Top of Given records

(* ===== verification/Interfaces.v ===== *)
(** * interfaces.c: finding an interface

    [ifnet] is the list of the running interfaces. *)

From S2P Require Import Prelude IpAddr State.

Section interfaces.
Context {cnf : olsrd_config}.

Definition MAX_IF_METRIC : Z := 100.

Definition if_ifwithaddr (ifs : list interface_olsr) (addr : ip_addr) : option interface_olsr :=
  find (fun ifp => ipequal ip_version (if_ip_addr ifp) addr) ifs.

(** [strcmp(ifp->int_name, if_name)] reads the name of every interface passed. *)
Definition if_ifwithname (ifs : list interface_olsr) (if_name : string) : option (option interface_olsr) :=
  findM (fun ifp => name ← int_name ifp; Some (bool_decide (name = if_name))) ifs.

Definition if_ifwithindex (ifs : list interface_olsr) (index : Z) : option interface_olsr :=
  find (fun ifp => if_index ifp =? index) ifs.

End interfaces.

Bottom of Given records

Whenever the string "option" turns up in a line above, copy that line out.

## Solution
Definition if_ifwithaddr (ifs : list interface_olsr) (addr : ip_addr) : option interface_olsr :=
Definition if_ifwithname (ifs : list interface_olsr) (if_name : string) : option (option interface_olsr) :=
Definition if_ifwithindex (ifs : list interface_olsr) (index : Z) : option interface_olsr :=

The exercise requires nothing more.